Published: July 17, 2009
Updated 4 months ago




The East Texas town of Paris is bracing for protests over an alleged hate crime that it is feared could trigger clashes between black nationalists and white supremacists.

The New Black Panther Party and the Nation of Islam have plans to protest a recent decision to release the alleged killers of Brandon McClelland for lack for evidence, and authorities are worried that other groups will show up as well.

“We have some very specific intel that there would be some counterprotestors — white supremacists, KKK, skinheads — who wish to attend,” stated first assistant district attorney Bill Harris.

Lamar County Judge Chuck Superville offered more details, saying, “Information we are getting about what to expect is somewhat vague. At first we thought it was going to be a national call for the African American cause and we received word from the U.S. Justice department that the Ku Klux Klan was going to come as well.”

The Lamar County Commissioner’s Court has ordered protest zones to be set up on Tuesday to keep the two groups on opposite sides of Main Street, an arrangement which the local head of Concerned Citizens for Racial Equality called “racist and ignorant.”

Last fall, Raw Story reported on the dragging death of McClellan, whose body had been found lying in the middle of a road. Although the victim was black and the two men who had been seen picking him up earlier that day in their pickup truck were white, the three men were known to be friends, and the Lamar County district attorney downplayed the possibility of a racial motivation.

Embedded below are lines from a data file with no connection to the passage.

Lemma framed_previous_or_bottom (previous : option nat) :
  fresh_opt previous ->
  framed base (previous_or_bottom initial previous) fresh.
Proof.
  intros Hp. destruct previous as [p|]; simpl.
  - eapply framed_bind; [apply framed_truth; by apply Hp|].
    intros true_p _. destruct true_p.
    + apply framed_ret. by apply Hp.
    + eapply framed_bind; [apply framed_deepcopy|]. intros c Hc.
      apply framed_local1; [apply domain_lawful | done].
  - eapply framed_bind; [apply framed_deepcopy|]. intros c Hc.
    apply framed_local1; [apply domain_lawful | done].
Qed.

(** The exit state is computed on copies: [initial] itself is only ever
    handed to [deepcopy]. *)
Lemma framed_exit_state (r : gmap Z (list nat)) (iteration : Z)
    (previous : option nat) (current : Node Stmt) :
  fresh_opt previous ->
  framed base (exit_state cfg threshold initial r iteration previous
                 current) fresh.
Proof.
  intros Hp. unfold exit_state.
  eapply framed_bind; [apply framed_deepcopy|]. intros entry He.
  destruct (bool_decide _); [|by apply framed_ret].
  eapply framed_bind.
  { apply framed_local1; [apply domain_lawful | done]. }
  intros entry1 He1.
  eapply framed_bind; [by apply framed_join_edges|]. intros entry2 He2.
  destruct (_ && _); [|by apply framed_ret].
  eapply framed_bind; [by apply framed_previous_or_bottom|].
  intros p Hp'.
  eapply framed_bind; [apply framed_deepcopy|]. intros p' Hp''.
  apply framed_local2; [apply domain_lawful | done..].
Qed.

Lemma framed_changed (previous : option nat) (entry : nat) :
  fresh_opt previous -> (base <= entry)%nat ->
  framed base (changed previous entry) (fun _ => True).
Proof.
  intros Hp He. destruct previous as [p|]; simpl.
  - eapply framed_bind; [apply framed_less_equal; auto|].
    intros le _. by apply framed_ret.
  - by apply framed_ret.
Qed.

Lemma framed_walk_rev (stmts : list Stmt) (successor : nat)
    (states : list nat) :
  framed base (walk_rev stmts successor states) (fun _ => True).
Proof.
  revert successor states.
  induction stmts as [|stmt stmts IH]; intros successor states.
  - by apply framed_ret.
  - simpl.
    eapply framed_bind; [apply framed_deepcopy|]. intros c Hc.
    eapply framed_bind.
    { apply framed_local1; [apply domain_lawful | done]. }
    intros s _. apply IH.
Qed.

Lemma framed_states_of (current : Node Stmt) (entry : nat) :
  framed base (states_of current entry) (fun _ => True).
Proof.
  unfold states_of. destruct (node_cls current).
  - apply framed_walk_rev.
  - by apply framed_ret.
  - by apply framed_ret.
Qed.

Lemma framed_visit (current : Node Stmt) (rest : list (Node Stmt))
    (its : gmap Z Z) (r : gmap Z (list nat)) :
  framed base (visit cfg threshold initial current rest its r)
    (fun _ => True).
Proof.
  unfold visit.
  eapply framed_bind; [apply framed_lift|]. intros iteration _.
  eapply framed_bind; [apply framed_previous_of|]. intros previous Hp.
  eapply framed_bind; [by apply framed_exit_state|]. intros entry He.
  eapply framed_bind; [by apply framed_changed|]. intros go _.
  destruct go; [|by apply framed_ret].
  eapply framed_bind; [apply framed_states_of|]. intros states _.
  by apply framed_ret.
Qed.

Lemma framed_turns (n : nat) (s : loop_state) :
  framed base (turns cfg threshold initial n s) (fun _ => True).
Proof.
  revert s. induction n as [|n IH]; intros s; [by apply framed_ret|].
  simpl. destruct (worklist s) as [|current rest] eqn:Hw;
    [by apply framed_ret|].
  eapply framed_bind; [|intros s' _; apply IH].
  unfold turn. rewrite Hw. apply framed_visit.
Qed.
End Frame.

(** C9. [analyze] does not mutate its inputs.  With a domain whose
    operations write only to the state objects they are given, every object
    that exists when [analyze] is called has the same content when it
    returns: the object [initial] refers to, which the engine hands to
    [deepcopy] only, and any other object of the caller, the states of an
    earlier store included.  The graph is a value the engine only queries. *)
Theorem C9_inputs_unchanged {Stmt V : Type} (D : Heap.ops V Stmt)
    (cfg : ControlFlowGraph Stmt) (threshold : Z) (initial : nat)
    (fuel : nat) (r0 r : gmap Z (list nat)) (h0 h : Heap.heap V) :
  Heap.lawful D ->
  (initial < Heap.next h0)%nat ->
  Heap.analyze cfg threshold initial fuel r0 h0 = Some (Ok (r, h)) ->
  Heap.cell h initial = Heap.cell h0 initial /\
  forall l, (l < Heap.next h0)%nat -> Heap.cell h l = Heap.cell h0 l.
Proof.
  intros Hlawful Hinit Hrun. unfold Heap.analyze in Hrun.
  destruct (Heap.turns cfg threshold initial fuel (Heap.start cfg r0) h0)
    as [[s h']|e] eqn:Hturns; [|done].
  destruct (Heap.worklist s); [|done]. simplify_eq.
  destruct (framed_turns Hlawful cfg threshold initial (Heap.next h0)
              fuel _ h0 s h (le_n _) Hturns) as (_ & Hcells & _).
  auto.
Qed.

(** ** In-place domains *)

Section InPlaceLawful.
Import Heap.
Context {Stmt T : Type}.
Context {D : State.ops T} {Sem : BackwardSemantics.ops Stmt T}.
(** * Fleiss' kappa for binary ratings: a shallow embedding of
      [fleiss_kappa_app.py] and the verification of its specification.

    The two functions of the core, [fleiss_kappa_binary] (the Agreement
    Calculator, "compute") and [reviewer_contribution_analysis] (the
    Contribution Analyzer, "analyze"), are translated statement by statement.
    Python exceptions are an explicit error monad.  Integers are [Z].

    The floating-point operations the code performs are gathered in a record
    [arith], so that the one translation of the program can be run
      - in [binary64]: IEEE 754 double precision (Python's [float] and
        NumPy's [float64]), through Rocq's primitive floats, and
      - in [exact]: the same operations without rounding, on rationals
        extended with the special values infinity and NaN.
    Structural properties are proved for every [arith]; numeric bounds are
    proved in [exact]; concrete runs are evaluated in both. *)

From Stdlib Require Import Ascii String.
From Stdlib Require Import ZArith List Bool Arith Lia Permutation.
From Stdlib Require Import QArith Qcanon Lqa Floats.
Import ListNotations.

Set Implicit Arguments.
Set Warnings "-inexact-float".

(* ================================================================= *)
(** ** Python exceptions as an error monad *)

Inductive exn : Type :=
| ValueError (msg : string)
| ZeroDivisionError
| IndexError.

Inductive result (A : Type) : Type :=
| Ok (a : A)
| Raise (e : exn).

Arguments Ok {A} a.
Arguments Raise {A} e.

Definition bind {A B : Type} (r : result A) (k : A -> result B) : result B :=
  match r with
  | Ok a => k a
  | Raise e => Raise e
  end.

Declare Scope py_scope.
Delimit Scope py_scope with py.
Notation "x <- c ;; k" := (bind c (fun x => k))
  (at level 61, c at next level, right associativity) : py_scope.
Notation "' pat <- c ;; k" := (bind c (fun x => match x with pat => k end))
  (at level 61, pat pattern, c at next level, right associativity) : py_scope.
Open Scope py_scope.

(** [range(lo, hi)]. *)
Definition range (lo hi : nat) : list nat := seq lo (hi - lo).

(** [for x in xs: s = body(x, s)], stopping at the first exception. *)
Fixpoint for_each {S : Type} (xs : list nat) (body : nat -> S -> result S)
         (s : S) : result S :=
  match xs with
  | [] => Ok s
  | x :: xs' => s' <- body x s ;; for_each xs' body s'
  end.

(** [[f(x) for x in xs]], stopping at the first exception. *)
Fixpoint map_result {A B : Type} (f : A -> result B) (xs : list A)
  : result (list B) :=
  match xs with
  | [] => Ok []
  | x :: xs' => y <- f x ;; ys <- map_result f xs' ;; Ok (y :: ys)
  end.

(** [l[i]] for a non-negative index. *)
Definition getitem {A : Type} (l : list A) (i : nat) : result A :=
  match nth_error l i with
  | Some x => Ok x
  | None => Raise IndexError
  end.

(** The builtin [sum] on a tuple of integers. *)
Definition py_sum (item : list Z) : Z := fold_left Z.add item 0%Z.

(** [zip] over the unpacked rows: every step asks each row for its next
    element and stops as soon as one of them is exhausted. *)
Fixpoint heads (rows : list (list Z)) : option (list Z * list (list Z)) :=
  match rows with
  | [] => Some ([], [])
  | [] :: _ => None
  | (x :: r) :: rows' =>
      match heads rows' with
      | Some (hs, ts) => Some (x :: hs, r :: ts)
      | None => None
      end
  end.

Fixpoint zip_from (first : list Z) (rest : list (list Z)) : list (list Z) :=
  match first with
  | [] => []
  | x :: first' =>
      match heads rest with
      | Some (hs, ts) => (x :: hs) :: zip_from first' ts
      | None => []
      end
  end.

Members of McClelland’s family insisted, however, that one of the two suspects had fallen in with white supremacists while in prison for an earlier killing. Local civil rights leaders agreed that McClelland’s death was a hate crime, and in November they protested outside the Lamar County Courthouse, along with members of the Nation of Islam and the New Black Panther Party.

Now those two men, Shannon Finley and Charles Crostley, have been released after more than eight months in jail, with a special prosecutor who was appointed at the time of the earlier protest citing a lack of evidence.

Activists, angry at what they call a pattern of unequal justice, are planning Tuesday’s protest to draw attention to their cause.